_Collected data_:

=== Begin Enclosure ===

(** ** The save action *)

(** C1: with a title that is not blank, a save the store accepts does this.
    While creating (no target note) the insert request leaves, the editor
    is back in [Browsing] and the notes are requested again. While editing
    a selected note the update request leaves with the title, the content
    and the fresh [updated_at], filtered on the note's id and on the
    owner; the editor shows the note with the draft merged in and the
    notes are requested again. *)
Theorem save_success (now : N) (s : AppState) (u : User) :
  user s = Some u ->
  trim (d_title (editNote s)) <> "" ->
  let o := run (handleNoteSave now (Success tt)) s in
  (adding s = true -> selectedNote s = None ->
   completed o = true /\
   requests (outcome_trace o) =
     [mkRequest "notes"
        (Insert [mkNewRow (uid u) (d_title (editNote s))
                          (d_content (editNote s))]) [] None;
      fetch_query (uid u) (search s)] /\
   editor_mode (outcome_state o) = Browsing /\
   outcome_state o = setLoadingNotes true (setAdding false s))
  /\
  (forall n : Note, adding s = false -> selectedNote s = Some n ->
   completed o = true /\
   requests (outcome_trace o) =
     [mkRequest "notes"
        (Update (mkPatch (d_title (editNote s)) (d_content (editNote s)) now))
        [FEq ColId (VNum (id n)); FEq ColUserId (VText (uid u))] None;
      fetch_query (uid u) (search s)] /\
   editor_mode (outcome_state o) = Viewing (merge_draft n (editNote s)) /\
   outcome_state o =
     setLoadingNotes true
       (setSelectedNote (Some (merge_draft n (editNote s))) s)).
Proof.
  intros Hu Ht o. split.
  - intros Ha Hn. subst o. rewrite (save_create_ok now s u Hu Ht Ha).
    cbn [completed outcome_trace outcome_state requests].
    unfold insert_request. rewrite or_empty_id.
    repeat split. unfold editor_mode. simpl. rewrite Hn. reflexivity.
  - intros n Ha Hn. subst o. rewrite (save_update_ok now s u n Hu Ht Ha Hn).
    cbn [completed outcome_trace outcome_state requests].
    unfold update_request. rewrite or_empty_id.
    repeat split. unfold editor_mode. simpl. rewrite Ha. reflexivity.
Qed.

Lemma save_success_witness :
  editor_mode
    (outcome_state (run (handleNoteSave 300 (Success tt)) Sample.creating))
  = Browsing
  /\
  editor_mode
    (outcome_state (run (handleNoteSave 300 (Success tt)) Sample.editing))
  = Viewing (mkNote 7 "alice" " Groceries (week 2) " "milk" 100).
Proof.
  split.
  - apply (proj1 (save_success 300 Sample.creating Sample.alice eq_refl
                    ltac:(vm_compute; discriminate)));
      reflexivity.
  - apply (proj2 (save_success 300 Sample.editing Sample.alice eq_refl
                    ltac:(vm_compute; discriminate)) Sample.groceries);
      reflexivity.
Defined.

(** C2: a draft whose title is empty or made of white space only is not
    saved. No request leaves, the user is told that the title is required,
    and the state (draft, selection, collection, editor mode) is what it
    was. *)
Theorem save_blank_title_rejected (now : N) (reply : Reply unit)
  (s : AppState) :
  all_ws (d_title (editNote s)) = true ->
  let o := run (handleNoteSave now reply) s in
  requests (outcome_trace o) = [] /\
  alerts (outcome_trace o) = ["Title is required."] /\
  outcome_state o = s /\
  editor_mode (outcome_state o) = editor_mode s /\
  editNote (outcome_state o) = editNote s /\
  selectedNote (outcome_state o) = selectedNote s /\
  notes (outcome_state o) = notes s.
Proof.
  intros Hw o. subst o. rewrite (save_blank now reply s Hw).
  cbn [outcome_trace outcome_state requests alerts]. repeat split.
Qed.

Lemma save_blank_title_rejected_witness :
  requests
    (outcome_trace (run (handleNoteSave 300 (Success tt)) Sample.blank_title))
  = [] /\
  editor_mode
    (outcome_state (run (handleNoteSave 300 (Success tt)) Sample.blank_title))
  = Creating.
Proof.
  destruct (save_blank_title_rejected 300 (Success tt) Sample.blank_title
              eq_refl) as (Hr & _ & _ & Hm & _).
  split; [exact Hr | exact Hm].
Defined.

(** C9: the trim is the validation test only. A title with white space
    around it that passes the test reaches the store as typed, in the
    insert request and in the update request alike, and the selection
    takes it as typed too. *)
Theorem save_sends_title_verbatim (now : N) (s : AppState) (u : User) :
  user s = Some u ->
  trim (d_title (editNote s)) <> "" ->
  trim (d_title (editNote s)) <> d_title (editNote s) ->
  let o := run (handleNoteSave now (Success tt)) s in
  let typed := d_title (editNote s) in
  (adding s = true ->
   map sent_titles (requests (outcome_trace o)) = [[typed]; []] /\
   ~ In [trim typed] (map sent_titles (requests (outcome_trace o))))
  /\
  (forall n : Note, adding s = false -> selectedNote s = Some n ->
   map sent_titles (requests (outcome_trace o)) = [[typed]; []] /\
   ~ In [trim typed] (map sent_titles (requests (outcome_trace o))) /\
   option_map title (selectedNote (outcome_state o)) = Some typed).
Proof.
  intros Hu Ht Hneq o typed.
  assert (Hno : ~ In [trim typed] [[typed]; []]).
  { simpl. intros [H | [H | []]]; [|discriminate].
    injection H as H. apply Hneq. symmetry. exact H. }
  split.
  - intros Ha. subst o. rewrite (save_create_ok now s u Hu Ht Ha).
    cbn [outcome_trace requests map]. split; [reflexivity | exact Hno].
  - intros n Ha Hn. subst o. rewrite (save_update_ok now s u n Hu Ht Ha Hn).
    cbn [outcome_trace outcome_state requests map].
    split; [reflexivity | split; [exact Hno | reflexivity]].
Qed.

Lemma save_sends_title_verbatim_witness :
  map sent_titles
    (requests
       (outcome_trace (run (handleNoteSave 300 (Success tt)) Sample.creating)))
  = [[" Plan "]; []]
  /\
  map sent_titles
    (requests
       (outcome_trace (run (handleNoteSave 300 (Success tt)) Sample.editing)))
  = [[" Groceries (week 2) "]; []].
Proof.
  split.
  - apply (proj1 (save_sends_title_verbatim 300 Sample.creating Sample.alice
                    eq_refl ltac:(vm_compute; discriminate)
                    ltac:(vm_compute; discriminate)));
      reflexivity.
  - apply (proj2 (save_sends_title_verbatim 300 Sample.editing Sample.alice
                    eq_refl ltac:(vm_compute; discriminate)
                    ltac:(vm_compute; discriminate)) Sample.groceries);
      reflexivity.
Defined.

=== End Enclosure ===

_What you have to do_: Look for the string "alerts" in the data above and return every line that has it.

_Answer below_:
  alerts (outcome_trace o) = ["Title is required."] /\
  cbn [outcome_trace outcome_state requests alerts]. repeat split.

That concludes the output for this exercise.